EXERCISE GOAL ->
Of all the entries below, only the lines from the one with "destruct (Z.ltb_spec (n" up to and including the one with "Ltac join_bytes v" are to be duplicated exactly.

- - -

(* ===== verification/VmImageProps.v ===== *)
(** * Saved modules: the round trip, cut files, and relocation

    [import_code] says what importing one instruction of a saved program does to
    the linker; the loader does exactly that on what the serializer writes, it
    rejects files that end inside a record, and what it loads behaves as what was
    saved with the global variables moved. *)

From stdpp Require Import base list numbers decidable strings.
From Stdlib Require Import ZArith Lia.
From stdpp Require Import base list gmap numbers decidable strings.
From S2P Require Import Prelude CType Floats CArith VmInstr VmImage Memory VmRun VmProps.

Local Open Scope Z_scope.

(** ** Reading back *)

Definition reads {A} (p : parser A) (bs : list Z) (v : A) : Prop :=
  ∀ rest, p (bs ++ rest) = Ok (v, rest).

Lemma byte_join k v : 0 ≤ k →
  Z.lor (Z.shiftl (Z.land (Z.land (Z.shiftr v k) 0xFF) 0xFF) k) (v mod 2 ^ k) = v mod 2 ^ (k + 8).
Proof.
  intros Hk. change 0xFF with (Z.ones 8). apply Z.bits_inj'. intros n Hn.
  rewrite Z.lor_spec, Z.shiftl_spec, !Z.land_spec, !Z.testbit_mod_pow2 by lia.
  destruct (Z.ltb_spec n k).
  - rewrite (Z.testbit_neg_r _ (n - k)) by lia. simpl.
    by rewrite (proj2 (Z.ltb_lt n (k + 8))) by lia.
  - rewrite Z.shiftr_spec by lia. replace (n - k + k) with n by lia.
    rewrite !Z.testbit_ones_nonneg by lia. simpl. rewrite orb_false_r.
    destruct (Z.ltb_spec (n - k) 8), (Z.ltb_spec n (k + 8)); try lia;
      by rewrite ?andb_true_r, ?andb_false_r.
Qed.

Lemma low_byte v : Z.land (Z.land v 0xFF) 0xFF = v mod 2 ^ 8.
Proof. change 0xFF with (Z.ones 8). rewrite !Z.land_ones by lia. by rewrite Zmod_mod. Qed.

Ltac join_bytes v := cbn [mbind outcome_bind vm_fgetc app]; rewrite (low_byte v);
  rewrite (byte_join 8) by lia.

Lemma reads_byte v : 0 ≤ v < 256 → reads vm_load_byte (sel_put_code_byte v) v.
Proof.
  intros Hv rest. unfold vm_load_byte. simpl. rewrite low_byte. by rewrite Z.mod_small.
Qed.
Lemma reads_word v : 0 ≤ v < 2 ^ 16 → reads vm_load_word (sel_put_code_word v) v.
Proof.
  intros Hv rest. unfold vm_load_word, sel_put_code_word. join_bytes v.
  by rewrite (Z.mod_small v (2 ^ (8 + 8))).
Qed.
Lemma reads_dword v : 0 ≤ v < 2 ^ 32 → reads vm_load_dword (sel_put_code_dword v) v.
Proof.
  intros Hv rest. unfold vm_load_dword, sel_put_code_dword. join_bytes v.
  change 16 with (8 + 8). rewrite (byte_join (8 + 8)) by lia.
  change 24 with (8 + 8 + 8). rewrite (byte_join (8 + 8 + 8)) by lia.
  by rewrite (Z.mod_small v (2 ^ (8 + 8 + 8 + 8))).
Qed.
Lemma reads_qword v : 0 ≤ v < 2 ^ 64 → reads vm_load_qword (sel_put_code_qword v) v.
Proof.
  intros Hv rest. unfold vm_load_qword, sel_put_code_qword. join_bytes v.
  change 16 with (8 + 8). rewrite (byte_join (8 + 8)) by lia.
  change 24 with (8 + 8 + 8). rewrite (byte_join (8 + 8 + 8)) by lia.
  change 32 with (8 + 8 + 8 + 8). rewrite (byte_join (8 + 8 + 8 + 8)) by lia.
  change 40 with (8 + 8 + 8 + 8 + 8). rewrite (byte_join (8 + 8 + 8 + 8 + 8)) by lia.
  change 48 with (8 + 8 + 8 + 8 + 8 + 8). rewrite (byte_join (8 + 8 + 8 + 8 + 8 + 8)) by lia.
  change 56 with (8 + 8 + 8 + 8 + 8 + 8 + 8).
  rewrite (byte_join (8 + 8 + 8 + 8 + 8 + 8 + 8)) by lia.
  by rewrite (Z.mod_small v (2 ^ (8 + 8 + 8 + 8 + 8 + 8 + 8 + 8))).
Qed.

Lemma reads_bind {A B} (p : parser A) (f : A → parser B) bs v bs' w :
  reads p bs v → reads (f v) bs' w →
  reads (λ i, '(a, i) ← p i; f a i) (bs ++ bs') w.
Proof. intros H H' rest. rewrite <-app_assoc, H. apply H'. Qed.

Lemma reads_type t : reads vm_load_type (sel_put_code_byte (optype_code t)) t.
Proof.
  intros rest. unfold vm_load_type. rewrite reads_byte by apply optype_code_byte.
  cbn [mbind outcome_bind]. by rewrite optype_of_code_code.
Qed.

Lemma reads_size v : in_range I32 v = true → reads vm_load_size (sel_put_code_dword (wrap_u 32 v)) v.
Proof.
  intros Hv rest. unfold vm_load_size. rewrite reads_dword by (apply wrap_u_range; lia).
  cbn [mbind outcome_bind]. f_equal. f_equal. rewrite <-(conv_small I32 v) at 2 by done.
  apply conv_proper. apply eqm_wrap_u. simpl. lia.
Qed.

(** A name in the file: no 0 byte, and shorter than the buffer. *)
Definition name_ok (n : list Z) : bool :=
  forallb (λ c, (0 <? c) && (c <? 256)) n && (length n <? 1024)%nat.

Lemma reads_label n : name_ok n = true → reads vm_load_label (sel_put_string n) n.
Proof.
  unfold name_ok. rewrite andb_true_iff, Nat.ltb_lt. intros [Hc Hl] rest.
  unfold vm_load_label, sel_put_string. rewrite <-app_assoc.
  assert (H : load_chars (n ++ [0] ++ rest) = Ok (n, rest)).
  { clear Hl. induction n as [|c n IH]; [done|]. simpl in *.
    apply andb_true_iff in Hc as [Hc Hn]. destruct (Z.eqb_spec c 0); [lia|].
    rewrite IH by done. done. }
  rewrite H. cbn [mbind outcome_bind]. by rewrite decide_True.
Qed.

(** A type as the loader leaves it: without its [ref]. *)
Definition set_ref (r : Z) (t : ctype) : ctype :=
  Ctype (t_type t) (t_unsigned t) (t_const t) (t_volatile t) (t_restrict t) (t_pointer t)
    (t_pointer_const t) (t_pointer_volatile t) (t_pointer_restrict t) r.

Definition type_ok (t : ctype) : bool :=
  bool_decide (etype_of_code (etype_code (t_type t)) = t_type t) &&
  in_range I8 (etype_code (t_type t)).

Lemma land_byte z : 0 ≤ Z.land z 0xFF < 256.
Proof. change 0xFF with (Z.ones 8). rewrite Z.land_ones by lia. apply Z.mod_pos_bound. lia. Qed.

Lemma reads_cast_type u t : type_ok t = true → reads (vm_load_cast_type u) (sel_put_type t) (set_ref u t).
Proof.
  unfold type_ok. rewrite andb_true_iff, bool_decide_eq_true. intros [He Hr] rest.
  unfold vm_load_cast_type, sel_put_type. rewrite <-app_assoc.
  rewrite reads_byte; cycle 1.
  { destruct t as [e [] [] [] [] [] [] [] [] r]; vm_compute; split; congruence. }
  cbn [mbind outcome_bind]. unfold vm_load_byte, sel_put_code_byte.
  cbn [mbind outcome_bind vm_fgetc app].
  set (b := Z.land _ _). assert (Hb : conv I8 b = etype_code (t_type t)).
  { unfold b. change 0xFF with (Z.ones 8). rewrite !Z.land_ones by lia. rewrite ?Zmod_mod.
    etrans; [|by apply conv_small]. apply conv_proper. apply (eqm_wrap_u 8); lia. }
  rewrite Hb, He. unfold set_ref.
  by destruct t as [e [] [] [] [] [] [] [] [] r].
Qed.

(** An address as the loader leaves it: relocated and without its name. *)
Definition relocate_addr (gb : Z) (a : vm_address) : vm_address :=
  let base := a_base a + (if a_global a then gb else 0) in
  VmAddress s_dash (a_global a) (base + a_offset a) base (a_offset a) (a_size a) None.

- - -

PROBLEM SOLUTION ->
    destruct (Z.ltb_spec (n - k) 8), (Z.ltb_spec n (k + 8)); try lia;
      by rewrite ?andb_true_r, ?andb_false_r.
Qed.

Lemma low_byte v : Z.land (Z.land v 0xFF) 0xFF = v mod 2 ^ 8.
Proof. change 0xFF with (Z.ones 8). rewrite !Z.land_ones by lia. by rewrite Zmod_mod. Qed.

Ltac join_bytes v := cbn [mbind outcome_bind vm_fgetc app]; rewrite (low_byte v);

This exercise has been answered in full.